Vers 11 heures, coups de sifflet. Le travail s’arrêta et tous
les disciplinaires s’interrogèrent du regard. Quelle mouche
venait encore de piquer les cadres ?
— Faucon, à genoux ! gueula le caporal-chef Alban.
Faucon obéit, l’air ailleurs. Il s’agenouilla au pied de la
butte. Et les disciplinaires reçurent l’ordre de vider
dorénavant sur lui leurs gamates de terre. Ils le firent, sans se
poser d’autres questions.
Vers 11 h 30, la pluie se mit à tomber. Faucon resta
agenouillé. Son visage, couvert de boue noirâtre, laissait
apparaître des filets de sang que la pluie diluait. Des cailloux
l’avaient blessé à la tête. Mais il ne bougea pas d’un millimètre,
immobile comme un sphinx de pierre. Quand la terre arriva à
hauteur de sa poitrine, Alban lui ordonna de se relever et de
s’agenouiller un peu plus loin. Les disciplinaires tournèrent à
nouveau en courant autour de lui, chacun lui déversant sa
gamate de terre mouillée sur la tête.

À midi, le groupe « rééducation », au garde-à-vous autour


des tables, commença à manger au coup de sifflet. Faucon, lui,
l’obus de vingt kilos dans les bras, regardait faire ses
camarades.
— Tu boufferas pas tant que tu travailleras pas ! avait
décrété Alban, qui surveillait le repas.
Après l’obus, Faucon dut faire le « crapaud ». Cela
consistait à rester en équilibre à un mètre du sol, écartelé, le
corps en suspension, les extrémités des membres reposant sur
quatre tabourets. Sous le corps du disciplinaire, un obus à
l’ogive pointue qui lui rentrait dans le ventre à la moindre
défaillance.
Faucon ne put supporter cette position plus de deux
minutes. Il se laissa aller tout à coup, et sans le réflexe du
caporal Alban qui balança l’obus d’un coup de pied, il se serait
sérieusement blessé au ventre. L’après-midi s’annonçait des
plus sinistres. En fait, il constitua une véritable torture pour
tous.
— Dorénavant, c’est Faucon qui vous commandera ! décida
Loriot après la reprise du travail.
Personne ne voyait où il voulait en venir. Le « Malgache »,
pourtant, se montrait sûr de son fait. Faucon regagna le
sommet de la « colline ».
— Dis-leur d’aller plus vite à ces enculés ! gueula Loriot.

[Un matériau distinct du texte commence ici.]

Lemma finish_ok strict pp rp others ri rw m :
  n_budget (m_node m) ≤ MaxInt64 → ok strict m → Forall (pointer_ok (m_reg m)) (pp :: rp :: others) →
  ok strict (snd (finish_promotion pp rp others ri rw m)) ∧ m_node (snd (finish_promotion pp rp others ri rw m)) = m_node m.
Proof.
  intros Hmax Hok HF. apply Forall_cons in HF as [(t & Hp & Htab) HF]. unfold finish_promotion. rewrite Hp. cbv zeta.
  set (la := if UnixIPC _ then _ else _).
  assert (Hbec : ∀ h m', ok strict m' → same_place m m' → let x := (if h is Some h then BecomePrimary h la m' else (true, m')) in ok strict (snd x) ∧ same_place m (snd x)).
  { intros [h|] m' Ho S; cbn; [|done]. destruct (become_ok strict h la m' Ho) as [H1 H2]. split; [done|]. by eapply same_trans. }
  destruct (Hbec ri m Hok) as [H1 S1]; [done|]. destruct (if ri is Some h then BecomePrimary h la m else (true, m)) as [ok1 m1]. cbn [snd] in H1, S1. destruct (negb ok1); [by destruct S1|].
  destruct (Hbec rw m1 H1 S1) as [H2 S2]. destruct (if rw is Some h then BecomePrimary h la m1 else (true, m1)) as [ok2 m2]. cbn [snd] in H2, S2. destruct (negb ok2); [by destruct S2|].
  destruct (promoted_config_ok strict t la m2 H2) as [H3 S3']. assert (S3 : same_place m (writePromotedEngineConfig t la m2)) by (by eapply same_trans). clear S3'.
  set (m3 := writePromotedEngineConfig t la m2) in *. clearbody m3. clear m1 m2 H1 S1 H2 S2.
  set (x := if _ || _ then _ else _). assert (Hx : ok strict (snd x) ∧ same_place m (snd x)).
  { unfold x. destruct (_ || _); [done|]. destruct S3 as [E1 E2]. destruct (StartTenant_ok strict pp t m3) as [A1 A2]; [by rewrite E1|done|by rewrite E2|by rewrite E2|].
    split; [done|]. eapply same_trans; [|exact A2]. by split. }
  clearbody x. destruct x as [started m4]. cbn [snd] in Hx. destruct Hx as [H4 [E1 E2]]. destruct started; [|done|done].
  cbn [snd]. destruct (starts_ok strict (rp :: others) m4) as [H5 [E3 _]]; [by rewrite E1|done|by rewrite E2|]. split; [done|]. by rewrite E3.
Qed.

— Plus vite, enculés, répéta Faucon d’une voix neutre.
— Dis à Terrier de courir.
— Terrier, cours !
Interdits, les disciplinaires ralentirent la cadence comme un
seul homme. Loriot distribua quelques coups de manche de
pioche pour montrer qu’il ne plaisantait pas.
— Dis à Krapolski de faire cinquante pompes pour lui
apprendre à parler !
— Krapolski, dit Faucon, cinquante pompes !

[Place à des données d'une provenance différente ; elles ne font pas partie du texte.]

(** A follower that applies a provisioning does not move its counters: when it
    leads, it gives the same ports again. *)
Example follower_gives_ports_again :
  match reserve demo_node "acme" "Acme" 0 "sq8" empty_registry with
  | (Ok (t, _), _) =>
      let '(_, follower, _) := Apply {| Action := "provision"; f_Tenant := Some t; Members := []; f_Purge := false; ReplicaID := "" |} demo_manager in
      match reserve demo_node "globex" "Globex" 0 "sq8" (m_reg follower) with
      | (Ok (u, _), _) => HTTPPort t = HTTPPort u ∧ RESPPort t = RESPPort u
      | _ => False
      end
  | _ => False
  end.
Proof. vm_compute. done. Qed.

— Compte-les toi-même, Faucon, hurla Loriot. C’est toi le
chef de ces enculés !
Faucon descendit de sa butte et se plaça à côté du Polonais
qui s’était jeté à terre.
— Krapolski, cinquante pompes, répéta-t-il. Une… deux…

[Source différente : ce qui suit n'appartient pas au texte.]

(* ===== verification/OrchestratorAccess.v ===== *)
(** * Failover and credentials ([Orchestrator])

    What a promotion and the life of a tenant key leave behind, on every node and
    in the engines, and the places where the code does not do what it means to. *)

From S2P Require Import Prelude GoStd RESP Commands Auth Isolation Orchestrator OrchestratorCorrect OrchestratorPorts.
From S2P Require Config StateFile.
Open Scope Z_scope.

(** ** Starting only adds *)
Record extends (run run' : Runtime) : Prop := {
  x_engines : ∃ l, engines run' = engines run ++ l;
  x_instances : instances run ⊆ instances run';
  x_workers : workers run ⊆ workers run'
}.

Lemma extends_refl run run' : engines run' = engines run → instances run' = instances run → workers run' = workers run → extends run run'.
Proof. intros E1 E2 E3. split; [exists []; by rewrite app_nil_r|by rewrite E2|by rewrite E3]. Qed.

Lemma extends_trans r1 r2 r3 : extends r1 r2 → extends r2 r3 → extends r1 r3.
Proof.
  intros [(l1 & E1) A1 B1] [(l2 & E2) A2 B2]. split; [|by etrans|by etrans]. exists (l1 ++ l2). by rewrite E2, E1, app_assoc.
Qed.

Lemma extends_lookup run run' h e : extends run run' → engines run !! h = Some e → engines run' !! h = Some e.
Proof. intros [(l & ->) _ _] H. by apply lookup_app_l_Some. Qed.

Lemma register_extends t e m : running (m_run m) (ID t) = false → extends (m_run m) (m_run (snd (register t e m))).
Proof.
  unfold running. intros [Hi Hw]%orb_false_iff. apply bool_decide_eq_false, eq_None_not_Some in Hi. apply bool_decide_eq_false, eq_None_not_Some in Hw.
  unfold register. cbn. destruct (e_worker e); split; cbn; try done; try (by exists [e]); by apply insert_subseteq.
Qed.

Lemma asked_extends e m k run :
  m_run m = run → (∀ m1, m_run m1 = run → extends run (m_run (snd (k m1)))) → extends run (m_run (snd (asked e m k))).
Proof.
  intros E H. destruct (asked_case e m k) as [(m1 & _ & R & ->)|(m1 & _ & R & ->)]; [apply H; congruence|]. cbn. rewrite R, E. by apply extends_refl.
Qed.

Lemma launch_extends t cfg m : running (m_run m) (ID t) = false → extends (m_run m) (m_run (snd (launch t cfg m))).
Proof.
  intros Hr. unfold launch. cbv zeta. destruct (Process _).
  - apply asked_extends; [done|]. intros m1 R. rewrite <- R. apply register_extends. by rewrite R.
  - apply asked_extends; [done|]. intros m1 R. destruct (bool_decide _).
    + rewrite <- R. apply register_extends. by rewrite R.
    + apply asked_extends; [done|]. intros m2 R2. rewrite <- R2. apply register_extends. by rewrite R2.
Qed.

Lemma bring_up_extends t m : running (m_run m) (ID t) = false → extends (m_run m) (m_run (snd (bring_up t m))).
Proof.
  intros Hrun. set (run := m_run m) in *. assert (Hstay : ∀ m', m_run m' = run → extends run (m_run m')) by (intros m' ->; by apply extends_refl).
  unfold bring_up. apply asked_extends; [done|]. intros m1 R1. set (m2 := with_out m1 _). assert (R2 : m_run m2 = run) by exact R1. clearbody m2.
  assert (Hk : ∀ (k : Manager → res string unit * Manager), (∀ m3, m_run m3 = run → extends run (m_run (snd (k m3)))) →
    extends run (m_run (snd ((if p_Encryption (n_profile (m_node m2)) then asked "tenant key" m2 else λ k, k m2) k)))).
  { intros k H. destruct (p_Encryption _); [|by apply H]. by apply asked_extends. }
  apply Hk. intros m3 R3. destruct (repl_roles _ _ t) as [[role la] pa].
  set (x := if bool_decide (role = ""%string) then _ else _). assert (Hx : m_run (snd x) = run).
  { unfold x. destruct (bool_decide _); [done|]. by destruct (replicationToken_frame (replicationGroup t) m3) as (_ & _ & ->). }
  clearbody x. destruct x as [[token|] m4]; cbn [snd] in Hx; [|by apply Hstay].
  destruct (Config.ApplyReplication _ role la pa token) as [cfg|e|]; [|by apply Hstay|by apply Hstay].
  destruct (ask_frame m4) as (_ & _ & B3). destruct (ask m4) as [wrote m5]. cbn [snd] in *.
  set (m6 := if wrote then _ else _). assert (R6 : m_run m6 = run) by (unfold m6; destruct wrote; cbn; congruence). clearbody m6.
  destruct (writeUsersACL_frame (DataDir t) (collectTenantUsers (m_reg m6) t) m6) as (_ & _ & C3). destruct (writeUsersACL _ _ m6) as [okw m7]. cbn [snd] in *.
  assert (R7 : m_run m7 = run) by congruence. destruct (negb okw); [by apply Hstay|].
  destruct (Config.ParseBytes _) as [quota|e|]; [|by apply Hstay|by apply Hstay]. destruct (reserve_frame (ID t) quota m7) as (_ & _ & _ & F4 & F5 & F6).
  destruct (reserve_quota (ID t) quota m7) as [r m8]. cbn [snd] in *. assert (X8 : extends run (m_run m8)) by (apply extends_refl; congruence).
  destruct r; [|done|done]. eapply extends_trans; [exact X8|]. apply launch_extends. unfold running. by rewrite F4, F5, R7.
Qed.

Lemma StartTenant_extends p m : extends (m_run m) (m_run (snd (StartTenant p m))).
Proof.
  unfold StartTenant. destruct (r_heap (m_reg m) !! p) as [t|]; [|by apply extends_refl]. destruct (Hibernated t); [by apply extends_refl|].
  destruct (_ || _) eqn:E; [by apply extends_refl|]. apply orb_false_iff in E as [_ E]. set (m1 := with_run m _).
  pose proof (bring_up_extends t m1 E) as [X1 X2 X3]. destruct (bring_up t m1) as [r m2]. by split.
Qed.

Lemma starts_extends ps : ∀ m, extends (m_run m) (m_run (foldl (λ m p, start_quietly p m) m ps)).
Proof.
  induction ps as [|p ps IH]; intros m; cbn; [by apply extends_refl|]. eapply extends_trans; [apply (StartTenant_extends p m)|apply IH].
Qed.

(** ** Failover *)
Lemma become_true h la m m1 :
  BecomePrimary h la m = (true, m1) →
  engines (m_run m1) = alter (promote_engine la) h (engines (m_run m)) ∧ instances (m_run m1) = instances (m_run m) ∧ workers (m_run m1) = workers (m_run m).
Proof.
  unfold BecomePrimary. destruct (engines (m_run m) !! h) as [e|]; [|done]. set (x := if e_worker e then ask m else (true, m)).
  assert (Hx : m_run (snd x) = m_run m) by (unfold x; destruct (e_worker e); [by destruct (ask_frame m) as (_ & _ & ->)|done]).
  clearbody x. destruct x as [reached m2]. cbn [snd] in Hx. destruct (negb reached); [done|]. destruct (e_stream e); [intros [= <-]; cbn; by rewrite Hx|].
  destruct (ask_frame m2) as (_ & _ & A3). destruct (ask m2) as [[] m3]; cbn [snd] in A3; [|done]. intros [= <-]. cbn. by rewrite A3, Hx.
Qed.

Lemma promote_twice la e : promote_engine la (promote_engine la e) = promote_engine la e.
Proof. done. Qed.

Lemma finish_spec pp rp others ri rw m m' :
  finish_promotion pp rp others ri rw m = (Ok tt, m') →
  ∃ la, m_reg m' = m_reg m ∧ instances (m_run m) ⊆ instances (m_run m') ∧ workers (m_run m) ⊆ workers (m_run m') ∧
  ∀ h e, engines (m_run m) !! h = Some e →
    engines (m_run m') !! h = Some (if decide (ri = Some h ∨ rw = Some h) then promote_engine la e else e).
Proof.
  intros E. pose proof (finish_frame pp rp others ri rw m) as [_ Hreg]. rewrite E in Hreg. cbn [snd] in Hreg. revert E.
  unfold finish_promotion. destruct (r_heap (m_reg m) !! pp) as [t|]; [|done]. cbv zeta. set (la := if UnixIPC _ then _ else _). intros E. exists la. split; [done|].
  assert (Hb : ∀ h m0 m1, (if h is Some h then BecomePrimary h la m0 else (true, m0)) = (true, m1) →
    instances (m_run m1) = instances (m_run m0) ∧ workers (m_run m1) = workers (m_run m0) ∧
    ∀ k e, engines (m_run m0) !! k = Some e → engines (m_run m1) !! k = Some (if decide (h = Some k) then promote_engine la e else e)).
  { intros [h|] m0 m1 Eh; [|injection Eh as <-; split; [done|]; split; [done|]; intros k e Hk; by rewrite decide_False by done]. destruct (become_true h la m0 m1 Eh) as (B1 & B2 & B3). split; [done|]. split; [done|].
    intros k e Hk. rewrite B1. destruct (decide (Some h = Some k)) as [[= ->]|Hne]; [by rewrite list_lookup_alter_eq, Hk|]. rewrite list_lookup_alter_ne; [done|congruence]. }
  destruct (if ri is Some h then BecomePrimary h la m else (true, m)) as [[] m1] eqn:E1; cbn [negb] in E; [|done]. destruct (Hb ri m m1 E1) as (B1 & B2 & B3).
  destruct (if rw is Some h then BecomePrimary h la m1 else (true, m1)) as [[] m2] eqn:E2; cbn [negb] in E; [|done]. destruct (Hb rw m1 m2 E2) as (C1 & C2 & C3).
  set (m3 := writePromotedEngineConfig t la m2) in *. assert (R3 : m_run m3 = m_run m2).
  { unfold m3, writePromotedEngineConfig. cbv zeta. destruct (replicationToken_frame (ID t) m2) as (_ & _ & A3). destruct (replicationToken (ID t) m2) as [[token|] m4]; cbn [snd] in *; [|done].
    destruct (Config.ApplyReplication _ _ _ _ _); [|done|done]. destruct (ask_frame m4) as (_ & _ & A4). destruct (ask m4) as [[] m5]; cbn [snd] in *; cbn; congruence. }
  clearbody m3.
  assert (X : extends (m_run m3) (m_run m')).
  { destruct (_ || _).
    - injection E as <-. apply (starts_extends (rp :: others) m3).
    - pose proof (StartTenant_extends pp m3) as X1. destruct (StartTenant pp m3) as [[] m4]; [|done|done]. cbn [snd] in *. injection E as <-.
      eapply extends_trans; [exact X1|apply (starts_extends (rp :: others) m4)]. }
  pose proof X as [_ X2 X3]. rewrite R3 in *. split; [by rewrite <- B1, <- C1|]. split; [by rewrite <- B2, <- C2|].
  intros h e He. apply (extends_lookup _ _ _ _ X). apply B3, C3 in He. rewrite He. f_equal.
  destruct (decide (ri = Some h)) as [H1|H1], (decide (rw = Some h)) as [H2|H2]; first [rewrite decide_True by auto|rewrite decide_False by tauto]; done.
Qed.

Le Polonais serrait les dents.
— Cette ordure de Faucon qui joue les chefs à présent, râla-
t-il. Il va pas s’en tirer comme ça…
— Faucon, sur ton perchoir, et dis-leur d’accélérer la
manœuvre !
Faucon se hissa péniblement jusqu’au sommet de la butte.
— Plus vite, gémit-il.
Marcel s’approcha de lui avec sa gamate pleine sur l’épaule.
Il la lui déversa sur les pieds en lui décochant un coup de coude
au passage.
— Si tu continues, murmura-t-il, il va t’arriver des bricoles.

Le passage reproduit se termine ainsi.